• [Task directions] Start with the first line of the material. Repeat each line exactly through the one that contains "[load_events] is what".

• [Task material]
(* ===== verification/Syscall.v ===== *)
(** * Syscall: the system calls

    Models source/proc/syscall.cpp: the pointer check, all the calls, the table and
    the dispatcher.  The state of the kernel behind a call is [world]: the threads
    and address spaces of Process.v, the rings and handles of Ipc.v, the ramdisk of
    Initrd.v, the devices of Device.v, the IOMMU of Iommu.v and the virtual machines
    of Virt.v; a call of one of them works on its part of the world.

    A counter that threads wait on is stored in the ring or the interrupt handle it
    belongs to.  The scheduler reaches it through a pointer: [load_events] is what
    those pointers lead to, [store_events] what a run of the scheduler leaves there.
    The addresses are a parameter, of which only is assumed that different objects
    are at different ones.

    Memory behind user pointers is the byte memory of the IPC store.  At the end is
    the other side of the interface, libs/libsigma. *)

From S2P Require Import Prelude Bits Klibc Containers Frames Pmm Paging Initrd Ipc Process Fields Descriptors Pci Device SlPaging Iommu Regions Virt.

(** The addresses of [_a_queue._receive_event] and [_b_queue._receive_event] in the
    ring at an address and of [event] in the interrupt handle at an address. *)
Class EventAddr := { a_event : Z -> Z; b_event : Z -> Z; irq_event : Z -> Z }.

Class EventAddrLaws `{EventAddr} := {
  a_event_inj :: Inj (=) (=) a_event;
  b_event_inj :: Inj (=) (=) b_event;
  irq_event_inj :: Inj (=) (=) irq_event;
  a_not_b : forall p q, a_event p <> b_event q;
  a_not_irq : forall p q, a_event p <> irq_event q;
  b_not_irq : forall p q, b_event p <> irq_event q }.

Module syscall.
Import process.

Section calls.
Context {S C : Type} `{FA : FrameAllocator S} `{PA : PciAccess C} `{EA : EventAddr}.

(** The system, the shared objects with the memory of the caller, the headers of
    the ramdisk, the devices with their interrupt handlers and configuration space,
    the IOMMU, and the host and guests of the virtual machines. *)
Record world := mk_world {
  w_sys : sys S; w_store : ipc_calls.store; w_headers : vector.t Z;
  w_list : list pci.gdevice; w_pci : list pci.device; w_handlers : list idt.handler; w_config : C; w_iommu : vt_d.iommu;
  w_host : svm.host; w_vspaces : gmap Z virt.vspace; w_vcpus : gmap Z virt.vcpu;
  w_regs : Z -> vregs.t; w_exits : Z -> vexit.t }.

Definition set_sys (s : sys S) (w : world) : world :=
  mk_world s (w_store w) (w_headers w) (w_list w) (w_pci w) (w_handlers w) (w_config w) (w_iommu w)
    (w_host w) (w_vspaces w) (w_vcpus w) (w_regs w) (w_exits w).
Definition set_store (st : ipc_calls.store) (w : world) : world :=
  mk_world (w_sys w) st (w_headers w) (w_list w) (w_pci w) (w_handlers w) (w_config w) (w_iommu w)
    (w_host w) (w_vspaces w) (w_vcpus w) (w_regs w) (w_exits w).

(** The parts that devctl, the calls for memory and vctl work on. *)
Definition device_view (w : world) : device.state C :=
  device.mk (w_list w) (w_pci w) (w_handlers w) (w_config w) (ipc_calls.objs (w_store w)) (ipc_calls.mem (w_store w)).
Definition put_device (d : device.state C) (w : world) : world :=
  mk_world (w_sys w) (ipc_calls.mk (device.objs d) (ipc_calls.rings (w_store w)) (device.mem d)) (w_headers w)
    (device.device_list d) (device.pci_devices d) (device.handlers d) (device.config d) (w_iommu w)
    (w_host w) (w_vspaces w) (w_vcpus w) (w_regs w) (w_exits w).

Definition region_view (w : world) : region.state S := region.mk_state (w_sys w) (w_iommu w) (w_list w) (w_pci w).
Definition put_region (r : region.state S) (w : world) : world :=
  mk_world (region.r_sys r) (w_store w) (w_headers w) (w_list w) (w_pci w) (w_handlers w) (w_config w) (region.r_iommu r)
    (w_host w) (w_vspaces w) (w_vcpus w) (w_regs w) (w_exits w).

Definition virt_view (w : world) : virt.state S :=
  virt.mk (kern (w_sys w)) (w_host w) (w_vspaces w) (w_vcpus w) (ipc_calls.objs (w_store w)) (w_regs w) (w_exits w).
Definition put_virt (v : virt.state S) (w : world) : world :=
  mk_world (set_kern (virt.kern v) (w_sys w)) (ipc_calls.mk (virt.objs v) (ipc_calls.rings (w_store w)) (ipc_calls.mem (w_store w)))
    (w_headers w) (w_list w) (w_pci w) (w_handlers w) (w_config w) (w_iommu w)
    (virt.host v) (virt.vspaces v) (virt.vcpus v) (virt.user_regs v) (virt.user_exits v).

(** The counters behind the pointers of the scheduler. *)
Definition irq_count (h : handles.handle) : option Z := match h with handles.irq_handle _ ev => Some ev | _ => None end.

Definition load_events (st : ipc_calls.store) : gmap Z Z :=
  kmap a_event ((fun r => ipc._receive_event (ipc._a_queue r)) <$> ipc_calls.rings st) ∪
  (kmap b_event ((fun r => ipc._receive_event (ipc._b_queue r)) <$> ipc_calls.rings st) ∪
   kmap irq_event (omap irq_count (ipc_calls.objs st))).

Definition set_count (e : Z) (q : ipc.queue) : ipc.queue := ipc.mk_queue e (ipc._queue q) (ipc._sender q) (ipc._receiver q).
Definition set_irq_count (e : Z) (h : handles.handle) : handles.handle :=
  match h with handles.irq_handle v _ => handles.irq_handle v e | _ => h end.

Definition store_events (ev : gmap Z Z) (st : ipc_calls.store) : ipc_calls.store :=
  let count e old := default old (ev !! e) in
  ipc_calls.mk
    (map_imap (fun p h => Some (set_irq_count (count (irq_event p) (default 0 (irq_count h))) h)) (ipc_calls.objs st))
    (map_imap (fun p r => Some (ipc.mk_ring (ipc.a r) (ipc.b r)
       (set_count (count (a_event p) (ipc._receive_event (ipc._a_queue r))) (ipc._a_queue r))
       (set_count (count (b_event p) (ipc._receive_event (ipc._b_queue r))) (ipc._b_queue r)))) (ipc_calls.rings st))
    (ipc_calls.mem st).

(** The scheduler as it sees the world, and the world after it ran. *)
Definition scheduler_view (w : world) : sys S := set_events (load_events (w_store w)) (w_sys w).
Definition put_scheduler (s : sys S) (w : world) : world := set_store (store_events (events s) (w_store w)) (set_sys s w).

(** The CPU that makes the call, the bounds for string comparisons and for the
    search of free pages, the flags of the boot process, the addresses of the
    interrupt callback and of the next object that operator new returns, the
    allocator for several pages, the guest, and the fields of a descriptor table
    that are not initialised. *)
Context (apic : Z) (name_fuel search_fuel : nat) (boot_flags irq_callback new_handle : Z).
Context (alloc_n_blocks : Z -> S -> res (Z * S)).
Context (vmrun : (svm_low.gpr -> Z) -> vmcb_t.t -> svm.machine -> (svm_low.gpr -> Z) * vmcb_t.t * svm.machine) (uninit : Z * Z).

(** [SYSCALL_GET_ARG0] to [SYSCALL_GET_ARG4]. *)
Definition ARG0 (r : registers) : Z := rbx r.
Definition ARG1 (r : registers) : Z := rcx r.
Definition ARG2 (r : registers) : Z := rdx r.
Definition ARG3 (r : registers) : Z := rsi r.
Definition ARG4 (r : registers) : Z := rdi r.

Definition PTR_IS_USERLAND (ptr : Z) : bool := ptr <=? 0x8000000000000000.

Definition CHECK_PTR (ptr : Z) : res unit :=
  if negb (is_canonical ptr) || negb (PTR_IS_USERLAND ptr) || (ptr =? 0) then Panic "" else mret tt.

(** A call returns a value and the interrupt frame, or leaves for the idle loop; a
    guest that the kernel gives up on stops the CPU. *)
Inductive call := Returns (v : Z) (r : registers) (h : hw) (w : world) | Leaves (h : hw) (w : world) | Stops (w : world).

Definition after (v : Z) (o : outcome) (w : world) : call :=
  match o with Resume r h => Returns v r h w | Idle h => Leaves h w end.

Definition current (w : world) : res nat := c ← get_current_thread apic (w_sys w); access c.

Definition syscall_early_klog (r : registers) (h : hw) (w : world) : res call :=
  _ ← CHECK_PTR (ARG0 r); mret (Returns 0 r h w).

Definition syscall_set_fsbase (r : registers) (h : hw) (w : world) : res call :=
  _ ← CHECK_PTR (ARG0 r);
  i ← current w;
  '(h, s) ← set_fsbase (ARG0 r) i h (w_sys w);
  mret (Returns 0 r h (set_sys s w)).

Definition syscall_kill (r : registers) (h : hw) (w : world) : res call :=
  '(o, s) ← kill apic r h (scheduler_view w); mret (after 0 o (put_scheduler s w)).

(** [privilege < DRIVER]. *)
Definition unprivileged (p : thread_privilege_level) : bool :=
  match p with APPLICATION => true | _ => false end.
#[export] Instance sim_calls : Hypervisor sim := {|
  vctl := sim_vctl;
  vm_map size phys w := mret (0x500000, mk_sim (s_guest w) (s_regs w) (s_exits w)
    (fun a => if (0x500000 <=? a) && (a <? 0x501000) then 0 else s_mem w a));
  user_regs p w := s_regs w p; put_regs p r w := mk_sim (s_guest w) (set_at p r (s_regs w)) (s_exits w) (s_mem w);
  user_exit p w := s_exits w p; put_exit p x w := mk_sim (s_guest w) (s_regs w) (set_at p x (s_exits w)) (s_mem w);
  mem := s_mem; put_mem m w := mk_sim (s_guest w) (s_regs w) (s_exits w) m |}.

Lemma set_at_eq {A} p (v : A) f : set_at p v f p = v.
Proof. unfold set_at. by rewrite Z.eqb_refl. Qed.

#[export] Instance sim_guest : GuestLaws sim cpu_example bios_regs_example bios_mem_example.
Proof.
  exists s_guest.
  - done.
  - intros p r w. cbn. by rewrite set_at_eq.
  - done.
  - intros p w. eexists. split; [reflexivity |]. cbn. by rewrite set_at_eq.
  - intros p w. by eexists.
  - intros n p w _ _ _. eexists. split; [reflexivity |]. cbn. by rewrite set_at_eq.
Defined.
(* ===== verification/Xhci.v ===== *)
(** * Xhci: the driver for USB 3 host controllers

    Models src/drivers/usb/xhci (xhci.cpp, xhci.hpp, trb.hpp, context.hpp) and the
    packets of src/drivers/usb/usb.hpp: the registers and structures with their
    layout, the rings, commands with their completions, control transfers, the
    ports and the constructor that brings the controller up.

    The controller, the memory it shares with the driver, the calls of the kernel
    and the passing of time are one parameter, [XhciHw].  Shared memory consists of
    32-bit words at physical addresses; a pointer of the driver into a region is
    its virtual address, from which the place in the region is computed.  What the
    protocol promises of the controller is stated with the theorems that rely on
    it.  The output to the console is left out. *)

From S2P Require Import Prelude Bits Fields.

(** ** Registers *)

Module xhci_regs.
Definition hci_version_t : layout := [("subminor", 4); ("minor", 4); ("major", 8)].
Definition hcs_params_1_t : layout := [("max_slots", 8); ("n_irqs", 11); ("reserved", 5); ("max_ports", 8)].
Definition hcs_params_2_t : layout :=
  [("iso_sheduling_threshold", 4); ("erst_max", 4); ("reserved", 13); ("max_scratchpad_hi", 5);
   ("scratchpad_restore", 1); ("max_scratchpad_low", 5)].
Definition hcs_params_3_t : layout :=
  [("u1_device_exit_latency", 8); ("reserved", 8); ("u2_device_exit_latency", 16)].
Definition hcc_params_1_t : layout :=
  [("addressing_64", 1); ("bw_negotiation", 1); ("context_size", 1); ("port_power_control", 1);
   ("port_indicators", 1); ("light_hc_reset", 1); ("latency_tolerance_messaging", 1); ("no_secondary_sid", 1);
   ("parse_all_event_data", 1); ("short_packed", 1); ("stopped_edtla", 1); ("contiguous_frame_id", 1);
   ("max_psa_size", 4); ("extended_cap_ptr", 16)].
Definition usbcmd : layout :=
  [("run", 1); ("reset", 1); ("irq_enable", 1); ("host_system_error_enable", 1); ("reserved", 3);
   ("light_host_controller_reset", 1); ("controller_save_state", 1); ("controller_restore_state", 1);
   ("enable_wrap_event", 1); ("enable_u3_stop", 1); ("reserved_0", 1); ("cem_enable", 1); ("ext_tbc_enable", 1);
   ("ext_tbc_status_enable", 1); ("vtio_enable", 1); ("reserved_1", 15)].
Definition usbsts : layout :=
  [("halted", 1); ("reserved", 1); ("host_system_error", 1); ("event_irq", 1); ("port_change", 1); ("reserved_0", 3);
   ("save_state_status", 1); ("restore_state_status", 1); ("save_restore_error", 1); ("controller_not_ready", 1);
   ("host_controller_error", 1)].
Definition crcr : layout :=
  [("ring_cycle_state", 1); ("command_stop", 1); ("command_abort", 1); ("command_ring_running", 1); ("reserved", 2);
   ("command_ring_ptr", 58)].
Definition config_reg : layout :=
  [("slot_enable", 8); ("u3_entry_enable", 1); ("configuration_info_enable", 1); ("reserved", 22)].
Definition control_reg : layout :=
  [("connect_status", 1); ("enabled", 1); ("reserved", 1); ("over_current_active", 1); ("port_reset", 1);
   ("port_link_state", 4); ("port_power", 1); ("port_speed", 4); ("port_indicator_control", 2);
   ("port_link_state_write_strobe", 1); ("connect_status_change", 1); ("port_enabled_change", 1);
   ("warm_port_reset_change", 1); ("over_current_change", 1); ("port_reset_change", 1);
   ("port_link_state_change", 1); ("port_config_error_change", 1); ("cold_attach_status", 1);
   ("wake_on_connect_enable", 1); ("wake_on_disconnect_enable", 1); ("wake_on_over_current_enable", 1);
   ("reserved_0", 2); ("device_removable", 1); ("warm_port_reset", 1)].
Definition iman_t : layout := [("irq_pending", 1); ("irq_enable", 1); ("reserved", 30)].
Definition imod_t : layout := [("interval", 16); ("counter", 16)].
Definition erst_size_t : layout := [("size", 16); ("reserved", 16)].
Definition erst_dequeue_t : layout := [("segment_index", 3); ("event_handler_busy", 1); ("dequeue", 60)].
Definition doorbell_reg : layout := [("target", 8); ("reserved", 8); ("task_id", 16)].
Definition capability_reg : layout :=
  [("cap_id", 8); ("next_cap", 8); ("bios_owned_semaphore", 1); ("reserved", 7); ("os_owned_semaphore", 1);
   ("reserved_1", 7)].
Definition version_t : layout := [("cap_id", 8); ("next", 8); ("minor_rev", 8); ("major_rev", 8)].
Definition name_t : layout := [("name_string", 32)].
Definition ports_info_t : layout :=
  [("compatible_port_offset", 8); ("compatible_port_count", 8); ("protocol_defined", 12);
   ("protocol_speed_id_count", 4)].
Definition slot_type_t : layout := [("protocol_slot_type", 5); ("reserved", 27)].

(** The register blocks. *)
Definition cap_regs : layout :=
  [("cap_length", 8); ("reserved", 8); ("hci_version", 16); ("hcs_params", 96); ("hcc_params_1", 32);
   ("doorbell_offset", 32); ("runtime_offset", 32); ("hcc_params_2", 32)].
Definition operational_regs : layout :=
  [("command", 32); ("status", 32); ("page_size", 32); ("reserved", 64); ("notification_control", 32);
   ("command_ring_control", 64); ("reserved_0", 128); ("device_context_base", 64); ("config", 32);
   ("reserved_1", 8 * 0x3C4); ("ports", 0xFF * 128)].
Definition port_regs : layout := [("control", 32); ("power_management", 32); ("link_info", 32); ("lpm_control", 32)].
Definition runtime_regs : layout := [("microframe_index", 32); ("reserved", 8 * 0x1C); ("interrupter", 1024 * 256)].
Definition interrupter_t : layout :=
  [("iman", 32); ("imod", 32); ("erst_size", 32); ("reserved", 32); ("erst_base", 64); ("erst_dequeue", 64)].
Definition event_ring_segment_table_entry : layout := [("base", 64); ("size", 16); ("reserved", 16); ("reserved_0", 32)].
Definition supported_protocol_cap : layout := [("version", 32); ("name", 32); ("ports_info", 32); ("slot_type", 32)].

Definition speedFull : Z := 1.
Definition speedLow : Z := 2.
Definition speedHi : Z := 3.
Definition speedSuper : Z := 4.
End xhci_regs.

(** ** Transfer request blocks *)

Module trb.
Definition setupStage : Z := 2.
Definition dataStage : Z := 3.
Definition statusStage : Z := 4.
Definition link : Z := 6.
Definition enableSlotCommand : Z := 9.
Definition addressDeviceCommand : Z := 11.
Definition configureEndpointCommand : Z := 12.
Definition transferEvent : Z := 32.
Definition commandCompletionEvent : Z := 33.
Definition portStatusChangeEvent : Z := 34.

Definition success : Z := 1.
(** ** Ports that are not brought up *)

(** A port whose device is there but not communicating ends the search: the ports
    behind it stay as they were allocated. *)
Lemma scan_stops {D} `{HW : AhciHw D} fuel c pi i done p todo (d : D) :
  ahci_regs.is_implemented i pi = true -> let q := ahci.set_regs (0x100 + 128 * i) p in
  getf ahci_regs.ssts_t "det" (rd (ahci.prs_reg "ssts" q) d).1 = 1 ->
  ahci.init_ports fuel c pi i done (p :: todo) d = Ret (done ++ q :: todo, (rd (ahci.prs_reg "ssts" q) d).2).
Proof.
  intros Hi q Hdet. cbn [ahci.init_ports]. unfold ahci.init_port. rewrite Hi.
  change (ahci.set_regs (offset_of ahci_regs.hba_t "ports" + layout_size ahci_regs.prs_t / 8 * i) p) with q.
  destruct (rd (ahci.prs_reg "ssts" q) d) as [ssts d1]. cbn [fst snd] in *. by rewrite Hdet.
Qed.

(** ** Witnesses *)

Section witnesses.
Import ahci_sim.

Definition ahci_example : ahci.controller := ahci.mk_controller 1 3 1 1 32 true [].
Definition port_example : ahci.port := ahci.mk_port 0x100 ahci_regs.SATA (0x800000 * 11) [] true false 100 512.
Definition disk_example : ahci_sim.t :=
  ahci_sim.mk (fun _ => 0) 10 (fun _ => false) (fun _ => 0) (fun _ => false) (fun _ => 0x800000 * 11).

Lemma port_example_ready : port_ready port_example disk_example.
Proof.
  constructor; [done | done | | done | | done |].
  - intros s Hs. apply Z.bits_0.
  - intros x Hx. apply Z.leb_le. cbn in *. unfold region_bytes. lia.
  - intros s Hs. cbv zeta. by rewrite le_at_zero.
Qed.

(** Sector 7 can be read, sector 200 cannot. *)
Lemma read_sector_correct_witness :
  (exists d', ahci.read_sector 1 ahci_example port_example 7 disk_example = Ret (replicate 512 7, d') /\ port_ready port_example d') /\
  (exists d', ahci.read_sector 1 ahci_example port_example 200 disk_example = Ret ([], d') /\ stopped 0x100 d' = true).
Proof.
  split.
  - apply (read_sector_correct 1 ahci_example port_example 7 disk_example port_example_ready); cbn [ahci.n_command_slots ahci_example ahci.bytes_per_sector port_example]; try lia.
    + done.
    + done.
    + intros data Hd. by destruct (sector_bytes _ _ _ Hd).
    + vm_compute. lia.
    + vm_compute. lia.
  - apply (read_sector_correct 1 ahci_example port_example 200 disk_example port_example_ready); cbn [ahci.n_command_slots ahci_example ahci.bytes_per_sector port_example]; try lia.
    + done.
    + done.
    + intros data Hd. by destruct (sector_bytes _ _ _ Hd).
    + vm_compute. lia.
    + vm_compute. lia.
Defined.

(** The disk after sector 200 has failed: sector 7 cannot be read any more. *)
Definition failed_disk : ahci_sim.t :=
  match ahci.read_sector 1 ahci_example port_example 200 disk_example with Ret (_, d) => d | _ => disk_example end.

Lemma stopped_port_fails_witness :
  medium 0x100 7 = Some (replicate 512 7) /\ exists d', ahci.read_sector 1 ahci_example port_example 7 failed_disk = Ret ([], d').
Proof.
  split; [done |].
  assert (H : ahci.read_sector 1 ahci_example port_example 7 failed_disk = Panic "command_index != -1" /\
      (forall s, 0 <= s < 32 -> issued 0x100 failed_disk s = true) \/ exists s d', ahci.read_sector 1 ahci_example port_example 7 failed_disk = Ret ([], d') /\
      stopped 0x100 d' = true /\ 0 <= s < 32 /\ issued 0x100 failed_disk s = false /\ issued 0x100 d' s = true /\
      (forall s', issued 0x100 failed_disk s' = true -> issued 0x100 d' s' = true)).
  { apply (stopped_port_fails 1 ahci_example port_example 7 failed_disk); cbn [ahci.n_command_slots ahci_example ahci.bytes_per_sector port_example]; first [done | lia | vm_compute; lia]. }
  destruct H as [[_ H] | (s & d' & H & _)]; [| by exists d']. specialize (H 1 ltac:(lia)). by vm_compute in H.
Defined.

Lemma identity_checksum_witness :
  ahci.verify_region_integrity (replicate 510 1 ++ [0xA5; 0x5D]) = true.
Proof.
  rewrite (identity_checksum (replicate 510 1 ++ [0xA5; 0x5D])).
  - reflexivity.
  - reflexivity.
  - apply Forall_app. split; [apply Forall_replicate; lia |]. repeat constructor; lia.
  - reflexivity.
Defined.
End witnesses.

• [Exercise answer]
(* ===== verification/Syscall.v ===== *)
(** * Syscall: the system calls

    Models source/proc/syscall.cpp: the pointer check, all the calls, the table and
    the dispatcher.  The state of the kernel behind a call is [world]: the threads
    and address spaces of Process.v, the rings and handles of Ipc.v, the ramdisk of
    Initrd.v, the devices of Device.v, the IOMMU of Iommu.v and the virtual machines
    of Virt.v; a call of one of them works on its part of the world.

    A counter that threads wait on is stored in the ring or the interrupt handle it
    belongs to.  The scheduler reaches it through a pointer: [load_events] is what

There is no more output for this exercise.